Depuis 2002, les démêlés autour du Massif du Noirmont n'en finissent plus de défrayer la chronique. Vierges de toute exploitation commerciale pour le quatrième hiver consécutif, quelques-unes des plus belles pistes haut-jurassiennes se trouvent au coeur d'un imbroglio juridico-politique qui tarde à trouver son épilogue.
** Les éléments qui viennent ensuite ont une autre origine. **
Lemma sane_ret {E A} (x : A) : sane (mret x : M S E A).
Proof. by intros s Hs. Qed.
Lemma sane_fail {E A} (e : E) : sane (mfail e : M S E A).
Proof. by intros s Hs. Qed.
Lemma sane_bind {E A A'} (m : M S E A) (f : A -> M S E A') : sane m -> (forall x, sane (f x)) -> sane (mbind m f).
Proof. intros Hm Hf s Hs. unfold mbind. specialize (Hm s Hs). destruct (m s) as [[x|e] s1]; [by apply Hf|done]. Qed.
Lemma sane_try {E A} (m : M S E A) : sane m -> sane (mtry m).
Proof. intros Hm s Hs. unfold mtry. specialize (Hm s Hs). by destruct (m s). Qed.
Lemma sane_text {A} (m : M S StoreError A) : sane m -> sane (text m).
Proof. intros Hm s Hs. unfold text. specialize (Hm s Hs). by destruct (m s). Qed.
Lemma sane_mfold {E A A'} (body : A' -> A -> M S E A') xs b : (forall b x, sane (body b x)) -> sane (mfold body xs b).
Proof. intros Hb. revert b; induction xs as [|x xs IH]; intros b; [apply sane_ret|]. apply sane_bind; [apply Hb|intros; apply IH]. Qed.
Lemma sane_mfor {E A} xs (body : A -> M S E unit) : (forall x, sane (body x)) -> sane (mfor xs body).
Proof. intros Hb. induction xs as [|x xs IH]; [apply sane_ret|]. apply sane_bind; [apply Hb|intros; apply IH]. Qed.
Lemma sane_reified {E' A} (m : M S StoreError A) : sane m -> sane (fun s => let '(r, s') := m s in (@Ok _ E' r, s')).
Proof. intros Hm s Hs. specialize (Hm s Hs). by destruct (m s). Qed.
(* ===== verification/OciSafety.v ===== *)
(** * What flattening an image gives

    The stage after flattening is the union that OverlayFS would show, and nothing
    outside it has changed, when no link is in the way; what links and the order of
    entries can do instead is shown by examples. *)

From Stdlib Require Import ZArith Lia Bool List String Ascii.
From stdpp Require Import base tactics list gmap strings.
From S2P Require Import Prelude RustStr Utf8 Text Json Auth HttpText FileTree Oci.

Open Scope Z_scope.

(** ** Paths in a tree without links *)

Definition normals (p : Place) : Path := map Normal p.

(** Every place on the way is a directory. *)
Fixpoint dirs_to (fs : Tree) (cur s : Place) : Prop :=
  match s with [] => True | n :: s' => fs !! (cur ++ [n]) = Some NDir /\ dirs_to fs (cur ++ [n]) s' end.

Lemma dirs_to_app fs cur a b : dirs_to fs cur (a ++ b) <-> dirs_to fs cur a /\ dirs_to fs (cur ++ a) b.
Proof.
  revert cur; induction a as [|n a IH]; intros cur; simpl; [rewrite app_nil_r; naive_solver|].
  rewrite IH, <- app_assoc. simpl. naive_solver.
Qed.

Lemma dirs_to_last fs cur s : s <> [] -> dirs_to fs cur s -> fs !! (cur ++ s) = Some NDir.
Proof. destruct s as [|x s] using rev_ind; [done|]. intros _ [_ [Hx _]]%dirs_to_app. by rewrite <- app_assoc in Hx. Qed.
(** C14: A client of an exposed port and the program that listens on it in the guest
    exchange exactly their bytes: the host opens the tunnel with the wire protocol, the
    guest agent dials the port and answers, and from then on the program gets what the
    client sent and the client gets what the program wrote, then the end of the stream,
    for any bytes and however they are cut, when nothing breaks and the program reads to
    the end. *)
Theorem exposed_port_transparent (env : GuestEnv) `{SerdeLaws Request} `{SerdeLaws Response} (debug : Response -> string)
    (order : Child -> list (Pipe * string)) (g : Guest) (port : Z) (tcp : Peer) (cut : string -> list Got) (ups : list Got) (client : Half) :
  sendable (Connect port) -> sendable Acked -> dial_loopback env port = Ok tcp -> sk_room (pe_sink tcp) = None ->
  (String.length (got_bytes ups) <= pe_taken tcp)%nat -> Forall nonempty (pe_reads tcp) -> Forall steady ups ->
  (forall s, Forall steady (cut s) /\ got_bytes (cut s) = s) -> sk_room (h_sink client) = None ->
  exists reply sent client' guest' given,
    serve_client debug (Ok tt) port true reply cut ups client = (Some (client', guest'), sent) /\
    handle_conn env 1 order (g, sk_out sent, mkSink "" None) = (Ok (Tunnel (Some given)), (g, ""%string, mkSink reply None)) /\
    sk_out given = sk_out (pe_sink tcp) ++s got_bytes ups /\
    sk_out (h_sink client') = sk_out (h_sink client) ++s String.concat "" (pe_reads tcp) /\ h_fin client' = true.
Proof.
  intros Hc Ha Hd Hroom Htk Hpe Hup Hcut Hcl. destruct (write_msg_ok (Connect port) "" Hc) as (b & Hw & Hf & Hv).
  destruct (write_msg_ok Acked "" Ha) as (b' & Hw' & Hf' & Hv'). destruct client as [[co cr] cf]. cbn in Hcl. subst cr.
  exists (frame b' ++s String.concat "" (pe_reads tcp)). unfold serve_client, open_tunnel. rewrite Hw, (read_msg_frame b' Acked) by done. cbn [splice].
  destruct (Hcut (String.concat "" (pe_reads tcp))) as [Hs E]. unfold pump. cbn [h_sink]. rewrite !copy_all, E by done.
  eexists _, _, _, _. split; [done|]. split; [by apply (guest_tunnel env order g port)|done].
Qed.

(** A request to a port of the guest brings back what the program there wrote, and the
    program got the request, when nothing breaks and the program says something. *)
Theorem port_proxied (env : GuestEnv) `{SerdeLaws Request} `{SerdeLaws Response} (debug : Response -> string)
    (order : Child -> list (Pipe * string)) (g : Guest) (port : Z) (tcp : Peer) (guest_path : string) (cut : string -> list Answered) :
  sendable (Connect port) -> sendable Acked -> dial_loopback env port = Ok tcp -> sk_room (pe_sink tcp) = None ->
  (String.length (proxy_request guest_path) <= pe_taken tcp)%nat -> Forall nonempty (pe_reads tcp) -> pe_reads tcp <> [] ->
  (forall s resp, read_answer (cut s) resp = Ok (resp ++s s)) ->
  exists reply sent given,
    proxy_port_http debug (Ok tt) port guest_path cut (reply, mkSink "" None) = (Ok (String.concat "" (pe_reads tcp)), (""%string, sent)) /\
    handle_conn env 1 order (g, sk_out sent, mkSink "" None) = (Ok (Tunnel (Some given)), (g, ""%string, mkSink reply None)) /\
    sk_out given = sk_out (pe_sink tcp) ++s proxy_request guest_path.
Proof.
  intros Hc Ha Hd Hroom Htk Hpe Hne Hcut. destruct (write_msg_ok (Connect port) "" Hc) as (b & Hw & Hf & Hv).
  destruct (write_msg_ok Acked "" Ha) as (b' & Hw' & Hf' & Hv'). exists (frame b' ++s String.concat "" (pe_reads tcp)).
  unfold proxy_port_http, mbind, open_tunnel. rewrite Hw, (read_msg_frame b' Acked) by done. cbn [write_all sk_room sk_out]. rewrite Hcut.
  assert (Hn : exists x y, String.concat "" (pe_reads tcp) = String x y).
  { destruct (pe_reads tcp) as [|[|x p] ps]; [done|by inversion Hpe|]. rewrite concat_cons. cbn. eauto. }
  destruct Hn as (x & y & E). change ("" ++s String.concat "" (pe_reads tcp)) with (String.concat "" (pe_reads tcp)). rewrite E. rewrite <- E.
  eexists _, _. split; [done|]. split; [by apply (guest_tunnel env order g port)|done].
Qed.

(** What a command answers in the guest is what the host gets for it. *)
Theorem command_answered (env : GuestEnv) `{SerdeLaws Request} `{SerdeLaws Response} (debug : Response -> string) connect run
    (order : Child -> list (Pipe * string)) (g g' : Guest) (uds cmd out err : string) (code : Z) :
  connect uds = Ok tt -> sendable (Exec cmd) -> Envd.dispatch env (Exec cmd) g = (Ok (ExecDone code out err), g') -> sendable (ExecDone code out err) ->
  exists sent reply,
    target_exec debug connect run (Vsock uds) cmd (reply, mkSink "" None) = (Ok (code, out, err), (""%string, sent)) /\
    handle_conn env 2 order (g, sk_out sent, mkSink "" None) = (Ok Closed, (g', ""%string, mkSink reply None)).
Proof.
  intros Hcn Hs Hd Hr. destruct (write_msg_ok (Exec cmd) "" Hs) as (b & Hw & Hf & Hv). destruct (write_msg_ok (ExecDone code out err) "" Hr) as (b' & Hw' & Hf' & Hv').
  exists (mkSink (frame b) None), (frame b'). unfold target_exec, exec_on. rewrite Hcn, Hw, <- (app_nil_s (frame b')), (read_msg_frame b' (ExecDone code out err)) by done.
  split; [done|]. cbn [sk_out]. rewrite <- (app_nil_s (frame b)), (conn_turn env 1 order (Exec cmd) b "" g _ eq_refl Hf Hv), Hd, Hw'. by rewrite app_nil_s.
Qed.

Import RefJson RefGuest.

Definition web_server : Peer := mkPeer ["HTTP/1.1 200 OK"; " hello"]%string (mkSink "" None) 100.
Definition web_env : GuestEnv := mkGuestEnv (fun _ => None) (fun _ => []) (fun _ => Ok a_child) (fun _ => false) (fun _ _ => Ok (Ok web_server)) (Err "no terminal"%string).
Definition in_one (s : string) : list Got := match s with EmptyString => [] | _ => [Interrupted; Bytes s] end.

Lemma exposed_port_transparent_witness :
  exists reply sent client' guest' given,
    serve_client (fun _ => ""%string) (Ok tt) 3000 true reply in_one [Bytes "GET "; Interrupted; Bytes "/"] (mkHalf (mkSink "" None) false) = (Some (client', guest'), sent) /\
    handle_conn web_env 1 pieces_of (a_guest, sk_out sent, mkSink "" None) = (Ok (Tunnel (Some given)), (a_guest, ""%string, mkSink reply None)) /\
    sk_out given = "GET /"%string /\ sk_out (h_sink client') = "HTTP/1.1 200 OK hello"%string /\ h_fin client' = true.
Proof.
  apply (exposed_port_transparent web_env (fun _ => ""%string) pieces_of a_guest 3000 web_server in_one [Bytes "GET "; Interrupted; Bytes "/"] (mkHalf (mkSink "" None) false)).
  - split; [split; vm_compute; [discriminate|reflexivity]|]. intros b [= <-]. vm_compute. discriminate.
  - split; [exact I|]. intros b [= <-]. vm_compute. discriminate.
  - reflexivity.
  - reflexivity.
  - cbn. lia.
  - apply Forall_cons; split; [done|]. apply Forall_cons; split; [done|apply Forall_nil; exact I].
  - apply Forall_cons; split; [done|]. apply Forall_cons; split; [exact I|]. apply Forall_cons; split; [done|apply Forall_nil; exact I].
  - intros [|a s]; cbn; (split; [|by rewrite ?app_nil_s]); [apply Forall_nil; exact I|].
    apply Forall_cons; split; [exact I|]. apply Forall_cons; split; [done|apply Forall_nil; exact I].
  - reflexivity.
Defined.

(** After the flag is set no client is accepted any more, and the port is released. *)
Lemma stopped_accepts_none before after a :
  Forall (fun turn => turn.1 = false) before -> exists slept, accept_loop (before ++ (true, a) :: after) = (omap (fun turn => match turn.2 with Client id => Some id | _ => None end) before, slept, true).
Proof.
  induction 1 as [|[b x] before Hb _ [slept IH]]; cbn in *; [by exists 0|]. subst b. rewrite IH. destruct x; eauto.
Qed.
Un statu quo que suivent à distance les techniciens du Comité Régional de Ski qui avaient fait du Noirmont leur terrain d'entraînement fétiche. «Tous nos meilleurs éléments ont appris à skier là, assure Pierre Bondier, le Conseiller Technique Régional. C'est tout près du Collège des Rousses où sont concentrés nos meilleurs jeunes et on y trouve un dénivelé que l'on ne retrouve pas ailleurs dans le Massif sauf à aller à Lélex.La station nous accueille toujours très volontiers mais c'est beaucoup plus loin et les déplacements sont complexes à organiser».
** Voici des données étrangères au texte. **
Definition bake_steps (stream api_host dir vmstate mem name : string) (tmpl : Template) : HM unit :=
  let? _ := match t_start_cmd tmpl with
            | None => mret tt
            | Some sc =>
                if contains_char "'" sc then mfail "start_cmd 含单引号，暂不支持"
                else
                  let? r := guest_exec stream ("setsid sh -c '" ++s sc ++s "' >/dev/null 2>&1 &") in
                  let '(c, _, err) := r in
                  if negb (c =? 0) then mfail ("拉起 start_cmd 失败（exit=" ++s dec c ++s "）: " ++s err) else mret tt
            end in
  let token := "sl-tmpl-" ++s name in
  let? r := guest_exec stream ("echo " ++s token ++s " > /tmp/sl-snap-marker") in
  let? _ := if negb (r.1.1 =? 0) then mfail "播种 marker 失败" else mret tt in
  let? _ := guest_exec stream "sleep 2" in
  let? r := guest_exec stream "cat /proc/uptime" in
  match head (split_whitespace r.1.2) ≫= parse_f64 with
  | None => mfail "读 guest uptime 失败"
  | Some snap_uptime =>
      let? _ := patch_vm api_host "Paused" in
      let? n := host_call in
      let? _ := emit (EApi api_host "PUT" "/snapshot/create"
                  (raw_object [("snapshot_type"%string, quoted "Full"); ("snapshot_path"%string, quoted vmstate); ("mem_file_path"%string, quoted mem)])) in
      let? img := observe (fun e _ => e_memory e n) in
      let? _ := on_disk (write_over vmstate img.1) in
      let? _ := on_disk (write_over mem img.2) in
      let? _ := map_err (fun e => "写 expect 失败: " ++s e) host_call in
      on_disk (write_over (join_path dir "expect") (token ++s lf ++s display_f64 snap_uptime ++s lf))
  end.

Definition run_prebake_phase (dir rootfs vmstate mem console_log : string) (tmpl : Template) : HM unit :=
  let vsock := join_path dir "vsock.sock" in
  let api_host := join_path dir "api.sock" in
  let? _ := mfor [vmstate; mem; vsock; api_host] (fun f => quietly (remove_file f)) in
  let? vm := boot_and_connect api_host console_log rootfs vsock (t_vcpu tmpl) (t_mem_mib tmpl) None in
  let '(child, stream) := vm in
  then_drop (bake_steps stream api_host dir vmstate mem (base_name dir) tmpl) child api_host vsock None.

(** ** Digests and keys *)

Definition sha256_file (path : string) : HM string :=
  let? c := map_err (fun e => "打开 " ++s path ++s " 失败: " ++s e) (read_file path) in
  let? _ := map_err (fun e => "哈希 " ++s path ++s " 失败: " ++s e) host_call in
  mret (Sha256 c).

Definition nul : string := String "000" "".
(** [x.to_le_bytes()] of [n] bytes. *)
Fixpoint le_bytes (n : nat) (x : Z) : string :=
  match n with O => ""%string | S n' => String (byte_of x) (le_bytes n' (Z.shiftr x 8)) end.

Definition terminated (l : list string) : string := String.concat "" (map (fun s => s ++s nul) l).

(** The bytes that are hashed. *)
Definition build_input (tmpl : Template) (base_key kernel_digest vmm_version : string) (copies : list Copied) : string :=
  "sl-build-id-v1" ++s nul ++s t_name tmpl ++s nul ++s
  le_bytes 8 (Z.of_nat (String.length base_key)) ++s base_key ++s kernel_digest ++s vmm_version ++s nul ++s t_build_network tmpl ++s nul ++s
  le_bytes 4 (t_vcpu tmpl) ++s le_bytes 4 (t_mem_mib tmpl) ++s
  terminated (t_whitelist tmpl) ++s terminated (t_run tmpl) ++s
  String.concat "" (map (fun '(dst, mode, data) =>
    dst ++s nul ++s mode ++s nul ++s le_bytes 8 (Z.of_nat (String.length data)) ++s data) copies) ++s
  terminated (map (fun kv => kv.1 ++s "=" ++s kv.2) (t_env tmpl)) ++s
  terminated (map (default ""%string) [t_workdir tmpl; t_user tmpl; t_start_cmd tmpl]).

Definition compute_build_id (tmpl : Template) (base_key kernel_digest vmm_version : string) (copies : list Copied) : string :=
  Sha256 (build_input tmpl base_key kernel_digest vmm_version copies).

Definition key_dir : HM string :=
  match bc_home cfg with Some h => mret (join_path h ".sandlocker") | None => mfail "未设置 HOME，无法定位签名密钥" end.

(** A buffer of [n] zeros, filled from its start. *)
Definition filled (n : nat) (got : string) : string := str_take n (got ++s be_bytes n 0).

Definition set_mode_600 (path : string) : HM unit := quietly host_call.

Definition load_or_create_key : HM string :=
  let? dir := key_dir in
  let path := join_path dir "signing.key" in
  let? r := mtry (read_file path) in
  match r with
  | Ok bytes => if (String.length bytes =? 32)%nat then mret bytes else mfail ("签名密钥长度非 32 字节: " ++s path)
  | Err _ =>
      let? got := host_random 32 in
      let secret := filled 32 got in
      let? _ := map_err (fun e => "建密钥目录失败: " ++s e) (create_dir_all dir) in
      let? _ := map_err (fun e => "写签名密钥失败: " ++s e) host_call in
      let? _ := on_disk (write_over path secret) in
      let? _ := set_mode_600 path in
      mret secret
  end.

Definition sign (key msg : string) : string := key_sign key msg.

(** None: a panic in [unhex]. *)
Definition verify (pubkey_hex sig_hex msg : string) : option bool :=
  pk ← unhex32 pubkey_hex;
  match pk with
  | None => Some false
  | Some pk =>
      sig ← unhex64 sig_hex;
      match sig with
      | None => Some false
      | Some sig => Some (vk_from_bytes pk && vk_verify pk msg sig)
      end
  end.

Definition firecracker_version : HM string :=
  let? r := mtry host_call in
  match r with
  | Err _ => mret "unknown"%string
  | Ok n =>
      let? out := observe (fun e _ => e_out e n) in
      mret (default "unknown"%string
        (l ← (if valid_utf8 out then head (lines out) else None); if String.eqb (trim l) "" then None else Some (trim l)))
  end.

Definition now_unix : HM Z := observe (fun e k => e_wall_ns e k / 1000000000).

(** ** The build *)

Definition in_range (lo hi x : Z) : bool := (lo <=? x) && (x <=? hi).

Definition check_template (t : Template) : result unit string :=
  match validate_name (t_name t) "name" with
  | Err e => Err e
  | Ok _ =>
      if negb (existsb (String.eqb (t_build_network t)) ["deny"; "allow-all"; "whitelist"]%string) then
        Err ("build_network 取值 deny|allow-all|whitelist，得到 " ++s debug_str (t_build_network t))
      else if negb (in_range 1 32 (t_vcpu t)) then Err ("vcpu 取值 1..=32，得到 " ++s dec (t_vcpu t))
      else if t_mem_mib t <? 128 then Err ("mem_mib 至少 128（MiB），得到 " ++s dec (t_mem_mib t))
      else match t_version t with Some v => validate_name v "version" | None => Ok tt end
  end.

Definition load_template (toml_path : string) : HM Template :=
  let? text := map_err (fun e => "读模板失败 " ++s toml_path ++s ": " ++s e) (read_to_string toml_path) in
  let? t := map_err (fun e => "解析 sandlocker.toml 失败: " ++s e) (lift_h (from_toml text)) in
  let t := with_defaults t in
  let? _ := lift_h (check_template t) in
  mret t.

(** Where the root file system is, what it counts for in the version, and the image. *)
Definition find_base (tmpl : Template) : HM (string * string * option Image) :=
  let? base := resolve_base (default (bc_rootfs cfg) (t_from tmpl)) in
  match base with
  | BaseLocal p =>
      let? there := path_exists p in
      if negb there then mfail ("base rootfs(from) 不存在: " ++s p)
      else let? d := sha256_file p in mret (p, d, None)
  | BaseImage i => mret (im_rootfs i, im_digest i, Some i)
  end.

(** [toml_path.parent()] of a path that does not end in a slash, joined with [src]. *)
Definition context_file (toml_path src : string) : string :=
  if starts_with "/" src then src
  else match rsplit_once "/" toml_path with
       | Some (d, _) => d ++s "/" ++s src
       | None => src
       end.

Fixpoint read_copies (toml_path : string) (cs : list CopySpec) : HM (list Copied) :=
  match cs with
  | [] => mret []
  | c :: cs' =>
      if contains_char "'" (cp_dst c) then mfail ("COPY dst 含单引号，暂不支持: " ++s debug_str (cp_dst c))
      else
        let src := context_file toml_path (cp_src c) in
        let? data := map_err (fun e => "读 COPY 源失败 " ++s src ++s ": " ++s e) (read_file src) in
        let? rest := read_copies toml_path cs' in
        mret ((cp_dst c, default "0644"%string (cp_mode c), data) :: rest)
  end.

Definition merged_env (img : option Image) (env : BTree) : BTree :=
  fold_left (fun m kv => btree_insert kv.1 kv.2 m) env
    (fold_left (fun m kv => btree_insert kv.1 kv.2 m) (match img with Some i => oc_env (im_config i) | None => [] end) []).

Definition or_image (o : option string) (img : option Image) (f : OciConfig -> option string) : option string :=
  match o with Some s => Some s | None => i ← img; f (im_config i) end.

Definition nonempty_list (l : list string) : option (list string) := match l with [] => None | _ => Some l end.

(** What a build leaves. *)
Record Artifact : Type := mkArtifact { ar_manifest : Manifest; ar_bytes : string; ar_sig : string }.

Definition TEMPLATES_ROOT : string := "build/templates".
Definition out_dir (name version : string) : string := join_path (join_path TEMPLATES_ROOT name) version.

Definition make_manifest (tmpl : Template) (version kernel_digest vmm_version rootfs_d vmstate_d mem_d pubkey : string)
    (img : option Image) (now : Z) : Manifest :=
  mkManifest (t_name tmpl) version (hex (Sha256 (rootfs_d ++s vmstate_d ++s mem_d))) (hex rootfs_d) (hex vmstate_d) (hex mem_d)
    (mkAdr16 version (str_take 12 (hex kernel_digest)) vmm_version) (t_build_network tmpl) (t_whitelist tmpl) (t_vcpu tmpl) (t_mem_mib tmpl)
    (merged_env img (t_env tmpl)) (or_image (t_workdir tmpl) img oc_workdir) (or_image (t_user tmpl) img oc_user) (t_start_cmd tmpl)
    (hex (Sha256 (terminated (t_run tmpl)))) (length (t_run tmpl)) (im_source <$> img) (im_digest <$> img)
    (i ← img; nonempty_list (oc_cmd (im_config i))) (i ← img; nonempty_list (oc_entrypoint (im_config i)))
    (hex pubkey) now.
Privés de leur site favori, les entraîneurs jurassiens vivent d'expédients depuis quatre ans et commencent à s'inquiéter des conséquences de la situation actuelle.
Pas d'alternative satisfaisante.
«On s'est replié sur les Tuffes ou sur les Jouvencelles mais les pentes y sont faibles. Ce n'est pas là dessus qu'on fabrique des champions!» relève sans ambages Pierre Bondier qui regrette également les conditions optimales de traçage des pistes qu'il trouvait au Noirmont. «On traçait comme on voulait!» se souvient Pierre Bondier qui doit composer avec davantage de contraintes sur les pistes des Tuffes ou des Jouvencelles, mises à disposition par la société exploitante, la Sogestar. «L'exploitation commerciale est prioritaire et on peut le comprendre. Mais je suis persuadé que la cohabitation avec les touristes est tout à fait possible».
«C'est notre mine d'or!»
Un appel du pied pour obtenir d'avantage de marge de manoeuvre mais en aucun cas une solution pérenne tant le Noirmont continue à s'imposer comme la panacée aux yeux de Pierre Bondier et de bon nombre de techniciens du Massif.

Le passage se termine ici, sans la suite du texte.